··· TASK MATERIAL ···

(* ===== verification/SkipListUpdate.v ===== *)
(** * SkipListUpdate: range deletions and the change of a score

    Deleting a range of scores or of ranks keeps the rest of the list; a change
    of score keeps the list sorted, in place when the neighbours allow it. *)

From S2P Require Import Prelude.
From S2P Require Import SkipList.
From S2P Require Import SkipListInv.
From S2P Require Import SkipListSpec.
From S2P Require Import SkipListProps.
From S2P Require Import SkipListRange.
Local Open Scope Z_scope.

Section delete.
Context {S : Type} (cmp : S -> S -> Z) {HS : StringOrder cmp}.
Implicit Types (z : m_zskiplist S) (it : zitem S) (l pre post mid rest : list (zitem S)).

(** [more] holds on the nodes of [mid] and not on the first one behind. *)
Definition more_ok (more : m_zskiplistNode S -> Z -> bool) (t : Z) mid rest : Prop :=
  (∀ k it n, mid !! k = Some it -> score n = zi_score it -> more n (t + Z.of_nat k) = true) ∧
  (∀ it n, head rest = Some it -> score n = zi_score it -> more n (t + Z.of_nat (length mid)) = false).

Lemma more_ok_tail more t it mid rest :
  more_ok more t (it :: mid) rest -> more_ok more (t + 1) mid rest.
Proof.
  intros [H1 H2]. split.
  - intros k it' n Hk Hn. rewrite <- (H1 (Datatypes.S k) it' n Hk Hn). f_equal. lia.
  - intros it' n Hh Hn. rewrite <- (H2 it' n Hh Hn). f_equal. cbn [length]. lia.
Qed.
Lemma link_ok h A B p v :
  NoDup (A ++ B).*1 -> dseg h None (A ++ B) None -> h !! p = None ->
  ∃ h2 h3, set_next_of (<[p := LNode (last_or None A) (hd_or B None) v]> h) (last_or None A) (Some p) = Some h2 ∧
    set_prev_of h2 (hd_or B None) (Some p) = Some h3 ∧ dseg h3 None (A ++ (p, v) :: B) None ∧
    (∀ q, q ≠ p -> q ∉ (A ++ B).*1 -> h3 !! q = h !! q) ∧ dom h3 = {[p]} ∪ dom h.
Proof.
  intros Hnd Hs Hp. pose proof (not_in_seg _ _ _ _ _ Hs Hp) as Hnot. pose proof Hnot as Hnot2.
  rewrite fmap_app, not_elem_of_app in Hnot2. destruct Hnot2 as [HpA HpB].
  apply dseg_app in Hs as [HA HB].
  set (h1 := <[p := LNode (last_or None A) (hd_or B None) v]> h).
  destruct (relink h1 A B (last_or None A) (hd_or B None) Hnd) with (toA := Some p) (toB := Some p)
    as (h2 & h3 & E2 & E3 & HA3 & HB3 & Hf & Hd); [by apply dseg_insert..|].
  exists h2, h3. split_and!; [done|done| | |].
  - apply dseg_app. cbn [hd_or dseg last_or]. split_and!; [done| |done].
    rewrite Hf by done. unfold h1. by rewrite lookup_insert_eq.
  - intros q Hq Hin. rewrite Hf by done. unfold h1. by rewrite lookup_insert_ne.
  - rewrite Hd. unfold h1. by rewrite dom_insert_L.
Qed.
(* ===== verification/Slots.v ===== *)
(** * Slots: the key index of redisxslot.c

    Each database keeps the names of its keys in one hash table per slot, and
    the names of its tagged keys in one skip list, by the checksum of their
    tags.  This file models that state, its creation and release, and the two
    updates [Slots_Add] and [Slots_Del].

    The strings are Redis's: what the code uses of them is the class
    [RedisStrings].  A function returns what it does to reference counts as a
    list of [str_event]s.  The operations are the ones of one thread, the
    server's; the [pthread_rwlock]s around them have no counterpart. *)

From S2P Require Import Prelude.
From S2P Require Import Crc32.
From S2P Require Import KeySlot.
From S2P Require Import Dict.
From S2P Require Import SkipList.
Local Open Scope Z_scope.

(** ** [RedisModuleString] *)
Class RedisStrings (S : Type) := {
  str_eq_dec :: EqDecision S;
  (* [RedisModule_StringPtrLen] *)
  content : S -> list byte;
  RedisModule_StringCompare : S -> S -> Z;
  RedisModule_StringToLongLong : S -> option Z;
  RedisModule_CreateStringFromLongLong : Z -> S;
  RedisModule_CreateStringFromString : S -> S;
  (* [NULL] where the server has no such function *)
  RedisModule_HoldString : option (S -> S);
  RedisModule_RetainString : bool
}.

(** A string created with the context of the call, a reference taken, and a
    reference given back. *)
Inductive str_event (S : Type) := Created (s : S) | Held (s : S) | Freed (s : S).
Arguments Created {S} _.
Arguments Held {S} _.
Arguments Freed {S} _.

(** ** State *)
Record slots_meta_info := MetaInfo {
  hash_slots_size : Z; (* uint32_t *)
  databases : Z;
  activerehashing : bool;
  async : bool;
  cronloops : Z;
  slots_dump_threads : Z;
  slots_mgrt_threads : Z;
  slots_restore_threads : Z
}.

Record db_slot_info (S : Type) := DbSlotInfo {
  slotkey_table_rehashing : Z;
  slotkey_tables : list (dict S S);
  tagged_key_list : m_zskiplist S
}.
Arguments DbSlotInfo {S} _ _ _.
Arguments slotkey_table_rehashing {S} _.
Arguments slotkey_tables {S} _.
Arguments tagged_key_list {S} _.

(** The globals; [db_slot_infos] is empty for [NULL].  The last three are the
    statics of crc32.c and dict.c. *)
Record slots_state (S : Type) := SlotsState {
  g_slots_meta_info : slots_meta_info;
  db_slot_infos : list (db_slot_info S);
  crc32tab : list Z;
  dict_hash_function_seed : list byte;
  dict_can_resize : bool
}.
Arguments SlotsState {S} _ _ _ _ _.
Arguments g_slots_meta_info {S} _.
Arguments db_slot_infos {S} _.
Arguments crc32tab {S} _.
Arguments dict_hash_function_seed {S} _.
Arguments dict_can_resize {S} _.

Section slots.
Context {S : Type} `{RedisStrings S}.
Implicit Types (st : slots_state S) (di : db_slot_info S) (key : S).

(** ** The callbacks of the tables *)

(** The seed is 16 bytes; [(int)len] is the length, a string having less than
    2^31 bytes. *)
Definition dictModuleStrHash (seed : list byte) key : Z :=
  default 0 (m_dictGenHashFunction seed (content key)).

Definition dictModuleStrKeyCompare (key1 key2 : S) : bool :=
  if negb (Nat.eqb (length (content key1)) (length (content key2))) then false
  else bool_decide (content key1 = content key2).

Definition dictModuleKeyDestructor (val : option S) : list (str_event S) :=
  match val with Some val => [Freed val] | None => [] end.

Definition dictModuleValueDestructor (val : option S) : list (str_event S) :=
  match val with Some val => [Freed val] | None => [] end.

Definition hashSlotDictType (seed : list byte) : m_dictType S S :=
  DictType (dictModuleStrHash seed) None None (Some dictModuleStrKeyCompare) true true.

(** What the callbacks of a table do when the table calls them. *)
Definition destroy (ev : dict_event S S) : list (str_event S) :=
  match ev with
  | FreeKey k => dictModuleKeyDestructor (Some k)
  | FreeVal v => dictModuleValueDestructor v
  | Callback => []
  end.

(** ** Creation and release *)
Definition new_db_slot_info (seed : list byte) (size : Z) : db_slot_info S :=
  DbSlotInfo 0 (replicate (Z.to_nat size) (m_dictCreate (hashSlotDictType seed))) m_zslCreate.

(** The numbers of threads that dump and restore are not set: they stay 0. *)
Definition Slots_Init (seed : list byte) (tab0 : list Z) (hash_slots_size databases num_threads : Z)
    (activerehashing async : bool) : slots_state S :=
  SlotsState (MetaInfo hash_slots_size databases activerehashing async 0 0 num_threads 0)
    (replicate (Z.to_nat databases) (new_db_slot_info seed hash_slots_size))
    (crc32_init tab0) seed true.

Fixpoint release_tables (tables : list (dict S S)) : option (list (str_event S)) :=
  match tables with
  | [] => Some []
  | d :: tables =>
    freed ← m_dictRelease d;
    rest ← release_tables tables;
    Some ((freed ≫= destroy) ++ rest)
  end.

Fixpoint release_dbs (infos : list (db_slot_info S)) : option (list (str_event S)) :=
  match infos with
  | [] => Some []
  | di :: infos =>
    freed ← release_tables (slotkey_tables di);
    '(tagged, _) ← m_zslFree (tagged_key_list di);
    rest ← release_dbs infos;
    Some (freed ++ map Freed tagged ++ rest)
  end.

Definition Slots_Free st : option (list (str_event S) * slots_state S) :=
  freed ← release_dbs (db_slot_infos st);
  Some (freed, SlotsState (g_slots_meta_info st) [] (crc32tab st) (dict_hash_function_seed st)
                 (dict_can_resize st)).

(** ** Updates *)
Definition takeAndRef (str : S) : list (str_event S) * S :=
  match RedisModule_HoldString with
  | Some hold => ([Held (hold str)], hold str)
  | None => if RedisModule_RetainString then ([Held str], str) else ([], str)
  end.

(** [slots_num(kstr, &crc, &hastag)] of a key. *)
Definition key_slot st key : slot_info :=
  slots_num (crc32tab st) (hash_slots_size (g_slots_meta_info st)) (content key).

Definition set_info st (db : nat) di : slots_state S :=
  SlotsState (g_slots_meta_info st) (<[db := di]> (db_slot_infos st)) (crc32tab st)
    (dict_hash_function_seed st) (dict_can_resize st).

Definition set_table di (slot : nat) (d : dict S S) : db_slot_info S :=
  DbSlotInfo (slotkey_table_rehashing di) (<[slot := d]> (slotkey_tables di)) (tagged_key_list di).

Definition set_tagged di (z : m_zskiplist S) : db_slot_info S :=
  DbSlotInfo (slotkey_table_rehashing di) (slotkey_tables di) z.

(** [fuel] and [rand]: the draws of the skip list. *)
Definition Slots_Add (fuel : nat) (rand : nat -> Z) st (db : nat) key :
    option (list (str_event S) * slots_state S) :=
  let n := key_slot st key in
  let slot := Z.to_nat (si_slot n) in
  let sval := RedisModule_CreateStringFromLongLong (si_crc n) in
  di ← db_slot_infos st !! db;
  d ← slotkey_tables di !! slot;
  let '(ev_key, k) := takeAndRef key in
  '(r, d) ← m_dictAdd (dict_can_resize st) d k sval;
  let di := set_table di slot d in
  let evs := Created sval :: ev_key in
  if decide (r ≠ DICT_OK) then Some (evs, set_info st db di)
  else if si_hastag n then
    let '(ev_key', k') := takeAndRef key in
    '(z, _) ← m_zslInsert RedisModule_StringCompare fuel rand (tagged_key_list di) (si_crc n) k';
    Some (evs ++ ev_key', set_info st db (set_tagged di z))
  else Some (evs, set_info st db di).

Definition Slots_Del st (db : nat) key : option (list (str_event S) * slots_state S) :=
  let n := key_slot st key in
  let slot := Z.to_nat (si_slot n) in
  di ← db_slot_infos st !! db;
  d ← slotkey_tables di !! slot;
  '(r, freed, d) ← m_dictDelete d key;
  let di := set_table di slot d in
  let evs := freed ≫= destroy in
  if decide (r ≠ DICT_OK) then Some (evs, set_info st db di)
  else if si_hastag n then
    '(_, freed', _, z) ← m_zslDelete RedisModule_StringCompare (tagged_key_list di) (si_crc n) key false;
    Some (evs ++ map Freed freed', set_info st db (set_tagged di z))
  else Some (evs, set_info st db di).
End slots.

···

> _DIRECTIONS_:
Scan the records above for the lines holding "(∀ k it n, mid" and "Lemma more_ok_tail more". Transcribe those two and every line between them word for word, and no others.

> _ANSWER SPACE_:
  (∀ k it n, mid !! k = Some it -> score n = zi_score it -> more n (t + Z.of_nat k) = true) ∧
  (∀ it n, head rest = Some it -> score n = zi_score it -> more n (t + Z.of_nat (length mid)) = false).

Lemma more_ok_tail more t it mid rest :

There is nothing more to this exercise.